Closing our Data Centre
Posted by: mbmadmin | | No Comments »
Data Centre – The End of an Era
We recently decommissioned our data centre. For the last 15 years we have been hosting customers’ workloads on our own equipment. This started in Docklands, London and then we moved to various locations in Manchester. The system hosted line-of-business applications, dedicated virtual machines, Windows and Linux website hosting servers, VoIP servers, VPN servers, mail filters and a variety of other little services. We had five 1Gbit/s Internet feeds from three different backbone providers with our own BGP routers and IP allocation.
This solution served us well for many, many years but it was time for a refresh, so we had to take a long hard look at what we were doing. Replacing a six-node virtualisation cluster with 10Gbit/s storage is a costly exercise. Having our own equipment and facility means that monthly costs are fixed but the initial outlay is high. The facility also gets old over time and eventually needs to be replaced again.

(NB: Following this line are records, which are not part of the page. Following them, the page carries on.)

Lemma WorkOne_spec now id s :
  ledger_exec (rt_db s) -> (rt_needsRecovery s = false -> serialization_leases (rt_db s) = []) ->
  wp (WorkOne registry now id) (step_post now id s) s.
Proof.
  intros Hx Hs. unfold WorkOne, wp. destruct (rt_needsRecovery s) eqn:Hn.
  2: { apply (claim_step now id s); auto. }
  change (wp (_ ← (_ ← on_ledger (RecoverInterrupted now); set_recovery false); claim_and_run registry now id)
             (step_post now id s) s).
  apply wp_bind, wp_bind, wp_ledger. cbn [snd RecoverInterrupted after]. apply wp_flag. cbn [after].
  set (s0 := s <| rt_db := (RecoverInterrupted now (rt_db s)).1 |> <| rt_needsRecovery := false |>).
  assert (St : ledger_step (rt_db s) (rt_db s0)) by apply (step_recover now).
  eapply wp_mono; [apply (claim_step now id s0); [by apply RecoverInterrupted_exec|done..]|].
  intros s' r [[Hr Hf] He]. split; [split; [by eapply rtc_l|done]|].
  destruct He as [He|(s1 & x & item & attempt & ((db0 & Hd & Hc) & Hrest) & He)]; [by left|right].
  exists s1, x, item, attempt. split; [|done]. split; [|done]. exists db0. split; [by eapply rtc_l|done].
Qed.

(** A step of the worker moves the ledger along its operations and never
    strands what it claims: from a state where nothing is claimed or recovery
    is due, every step that returns, with or without an error, leaves no active
    item, no running attempt and no lease, so the next step starts afresh. *)
Theorem work_one_settles now id s :
  reachable (rt_db s) -> (rt_needsRecovery s = false -> idle (rt_db s)) ->
  let '(s', r) := WorkOne registry now id s in
  rtc ledger_step (rt_db s) (rt_db s') /\ (r <> Panic -> idle (rt_db s') /\ rt_needsRecovery s' = false).
Proof.
  intros Hr Hi. pose proof (WorkOne_spec now id s (reachable_exec _ Hr) (fun Hn => idle_leases _ (Hi Hn))) as [[Hs Hf] _].
  destruct (WorkOne registry now id s) as [s' r]. cbn [fst snd] in *. split; [done|]. intros Hp.
  destruct (Hf Hp) as [Hl Hn]. split; [|done]. apply idle_iff; [|done]. apply reachable_exec. unfold reachable in *; by etrans.
Qed.
End Worker.

(** ** The executors of the process *)

(** What an upload run leaves: the store moved along its operations without
    touching claims, the flag is kept, and the effects are a download of the
    release operation of the item, then an upload under its content digest. *)
Definition upload_effects (db : Ledger) (item : WorkItem) (attempt : ExecutorAttempt) (l : list effect) : Prop :=
  forall e, e ∈ l -> exists operation, loadReleaseOperation (wi_ID item) db = Ok operation /\
    find_content (ro_ComputedDigest operation) db = None /\
    match e with
    | EDownload op => op = operation
    | EUpload filename _ key =>
        key = "signal-plane:resume:v1:" ++ content_digest operation /\
        (at_ID attempt <> "" -> key = at_OperationIdempotencyKey attempt)
    | _ => False
    end.

Definition run_post (s s' : router_state) : Prop :=
  rtc ledger_step (rt_db s) (rt_db s') /\ same_exec (rt_db s) (rt_db s') /\ rt_needsRecovery s' = rt_needsRecovery s.

Lemma elem_of_pairs {A B} (a b : A) (x : B) l : (a, x) ∈ map (pair b) l <-> a = b /\ x ∈ l.
Proof. rewrite list_elem_of_fmap. split; [intros (y & [= -> ->] & Hy); done|intros [-> Hx]; by exists x]. Qed.

(** The effects between two states, all of them on the ledger [db]. *)
Definition emitted (db : Ledger) (s s' : router_state) (P : list effect -> Prop) : Prop :=
  exists l, rt_trace s' = (rt_trace s ++ map (pair db) l)%list /\ P l.

Lemma run_post_refl s : run_post s s.
Proof. repeat split; done. Qed.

So, how about using a public cloud?…
- Let someone else worry about disk crashes, connectivity issues, firewalling, upgrades, etc
- Just pay each month for what we consume
- No expensive capital costs
- Advanced features like AI, IoT, replication and multiple regions
But what about doing it ourselves?…
- Costs of our own facility are fixed, so profits are good if we have many customers
- Being the ‘master of our own ship’ means we can fix problems ourselves and not be reliant on an external provider
- Offer interesting, unique services
- Differentiate ourselves from other IT providers
In the end, factoring-in the capital expense, the power and flexibility of the cloud and not wanting to worry anymore about equipment failures, we opted to migrate to the cloud.
As a certified Microsoft Partner, we had already worked with their general-purpose public cloud, Microsoft Azure, so that was the natural choice.
Over a period of months, we migrated customers’ VMs and LoB applications to Azure in London. They all benefited immediately from modern infrastructure, especially noticeable was the performance increase afforded by using SSD-based virtual machines. Their VMs are now up-to-date Windows Server 2019 installations behind very secure firewalls and access policies.
Our development team also migrated a series of server-based ASP.NET web applications to Azure’s Platform-as-a-Service solution. This means that those services just run inside the Azure cloud, no need to configure servers, upgrade them, protect them, we just let Microsoft do all of that. It is the same for the SQL Server databases, you choose how fast you need the database to go and pay for that service; no expensive ‘per-core’ licensing or performance limitations.
Everything is then backed-up or mirrored to Microsoft’s other UK data centre in Cardiff… this is something that would simply be impossible for us to afford with our own equipment.
The solution has been running for a few months and it is great. Customers are happy with the performance of the applications and VMs. The PaaS platform means that reliability of websites and web apps is 100%; this too would be impossible for our own data centre as hosting machines must be restarted each month for their security updates.
All-in-all, the migration from our DC to Azure has been great. Reliability is up, performance is up, customer satisfaction is up, whilst costs and sleepless nights are down! We are sad that we no-longer have our own servers and solution, but Azure is big, better and more flexible, so we are OK.
The Future
Azure allows us to do things that were previously out-of-reach, such as…
- AI Solutions – Machine learning in your own DC is basically impossible
- Multi-site Replication – Replicating VMs between DCs is possible but you need an entire second data centre with a second set of costs
- Global Reach – Our PaaS services can be positioned near to customers in any part of the world, whereas our data centre was just in Manchester
“Bye bye DC1. We’ll miss you, but your time had passed.”
PS. Special mention must go to HP for making such brilliant hardware. Every server worked beautifully for ten years or more. Splendid work guys!